Discovery of bis-aryl urea derivatives as potent and selective Limk inhibitors: Exploring Limk1 activity and Limk1/ROCK2 selectivity through a combined computational study.

Author information

1
School of Chemical and Environmental Engineering, Shanghai Institute of Technology, 100 Hai Quan Rd, Shanghai 201418, PR China.
2
School of Chemical and Environmental Engineering, Shanghai Institute of Technology, 100 Hai Quan Rd, Shanghai 201418, PR China; Key Laboratory of Synthetic Chemistry of Natural Substances, Shanghai Institute of Organic Chemistry, Chinese Academy of Sciences, 345 Ling Ling Rd, Shanghai 200032, PR China. Electronic address: yinyan@sit.edu.cn.
3
Medicinal Chemistry, Translational Research Institute, The Scripps Research Institute, Florida, Jupiter, FL 33458, USA.

Abstract

Lim kinase (Limk), a proline/serine-rich sequence, can regulate the polymerization of the actin filaments by phosphorylating, and it is found to be highly involved in various human diseases.

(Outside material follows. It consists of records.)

(** * sysui frontend: authentication client, session pages and route guards

    A shallow embedding of the TypeScript sources

      - [frontend/src/services/authService.ts]   (axios instance, interceptors)
      - [frontend/src/context/AuthContext.tsx]   (AuthProvider)
      - [frontend/src/pages/auth/LoginPage.tsx], [VerifyTwoFactorPage.tsx],
        the two-factor setup page, [SessionsPage.tsx]
      - the role protected route component

    Asynchronous functions are modelled as computations in a state and
    exception monad over the browser state (localStorage, sessionStorage,
    console, navigation, the AuthProvider's React state).  The backend is an
    environment: every HTTP request consumes the next reply of a script held
    in the state, and every request is recorded in a trace. *)

From stdpp Require Import base strings gmap list.
From Stdlib Require Import ZArith Lia Ascii.

Open Scope string_scope.
Open Scope Z_scope.

(** ** Data model *)

(** [types/user.ts] *)
Inductive Role := admin | editor | viewer.

Record User := {
  user_id : string;
  email : string;
  username : string;
  role : option Role;            (* read as [user?.role]: may be missing *)
  isTwoFactorEnabled : bool;
}.

Record Session := {
  session_id : string;
  userAgent : string;
  ipAddress : string;
  isCurrent : bool;
}.

(** An entry of the [sessions] array answered by [GET /auth/sessions], as
    [authService.logout] reads it. *)
Record SessionInfo := { info_id : string; is_current : bool }.

(** The JSON object carried by a response ([response.data]); only the
    properties the client reads.  [None] is JavaScript's [undefined].
    Response bodies are taken to be objects: a [null] body is not
    modelled. *)
Record Body := {
  requiresTwoFactor : bool;      (* truthiness of [data.requiresTwoFactor] *)
  access_token : option string;
  refresh_token : option string;
  message : option string;
  sessions : option (list SessionInfo);
  profile : User;                (* the object read as a [User] *)
  qrCodeUrl : string;
  secret : string;
}.

Inductive Method := GET | POST | PUT | DELETE.

Definition toUpperCase (m : Method) : string :=
  match m with GET => "GET" | POST => "POST" | PUT => "PUT" | DELETE => "DELETE" end.

Inductive JsonValue := JStr (s : string) | JBool (b : bool).

(** Request payloads: [URLSearchParams] and JSON object literals. *)
Inductive Payload :=
| NoPayload
| URLSearchParams (fields : list (string * string))
| JsonObject (fields : list (string * JsonValue)).

(** An axios request configuration.  [_retry] is the custom flag the
    response interceptor sets on [error.config]. *)
Record Request := {
  method : Method;
  url : string;
  baseURL : string;
  contentType : string;
  Authorization : option string;
  payload : Payload;
  _retry : bool;
}.

Record Response := {
  status : Z;
  statusText : string;
  data : Body;
  config : Request;
}.

Inductive JsError :=
| AxiosError (cfg : Request) (response : option Response)
| Error (msg : string)
| TypeError (msg : string).

(** What the backend does with one request. *)
Inductive Reply :=
| HttpReply (st : Z) (txt : string) (b : Body)
| NetworkFailure.

(** Which axios object sent a request: the [api] instance of
    [authService.ts] (with interceptors) or the global [axios]. *)
Inductive Client := ApiInstance | GlobalAxios.

Inductive StoreEvent :=
| SetItem (key value : string)
| RemoveItem (key : string).

Inductive Level := LevelLog | LevelError.

(** Arguments of a console call after the message string. *)
Inductive LogArg :=
| LStr (s : string)
| LBool (b : bool)
| LNum (z : Z)
| LOptNum (o : option Z)
| LErr (e : JsError)
| LBody (b : Body)
| LUser (u : User)
| LResult (requiresTwoFactor : bool)
| LErrorInfo (st : option Z) (txt : option string) (d : option Body).

Record LogEntry := { level : Level; text : string; args : list LogArg }.

(** ** Browser and provider state *)

Record State := {
  localStorage : gmap string string;
  sessionStorage : gmap string string;
  storeLog : list StoreEvent;      (* history of localStorage writes *)
  console : list LogEntry;
  location : list string;          (* navigations, oldest first *)
  network : list Reply;            (* replies the backend will give *)
  sent : list (Client * Request);  (* requests sent, oldest first *)
  now : Z;                         (* [Date.now()], milliseconds *)
  user : option User;              (* AuthProvider: [useState<User | null>] *)
  isLoading : bool;                (* AuthProvider: [useState(true)] *)
}.

Definition with_localStorage (f : gmap string string → gmap string string)
    (ev : StoreEvent) (s : State) : State :=
  {| localStorage := f (localStorage s); sessionStorage := sessionStorage s;
     storeLog := storeLog s ++ [ev]; console := console s;
     location := location s; network := network s; sent := sent s;
     now := now s; user := user s; isLoading := isLoading s |}.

In this paper, 47 reported Limk1 inhibitors with bis-aryl urea scaffold were used to design potent and selective Limk inhibitors by computational approaches. Firstly, the structure-Limk1 activity relationship models (3D-QSAR) and structure-Limk1/ROCK2 selectivity relationship models (3D-QSSR) were developed and both 3D-QSAR and 3D-QSSR models showed good correlative and predictive abilities. Then, the molecular docking and molecular dynamics (MD) simulations were employed to validate the optimal docking conformation and explore the binding affinities. Finally, five new compounds were designed and all of them exhibited good Limk1 inhibition and Limk1/ROCK2 selectivity after synthesis and biological evaluation, which demonstrated that the obtained information from computational studies were valuable to guide Limk inhibitors' design.

KEYWORDS:

Limk1 inhibitors; Limk1/ROCK2 selectivity; Molecular docking; Molecular modeling; Urea derivatives

PMID:
26545798
DOI:
10.1016/j.bmc.2015.10.041
[Indexed for MEDLINE]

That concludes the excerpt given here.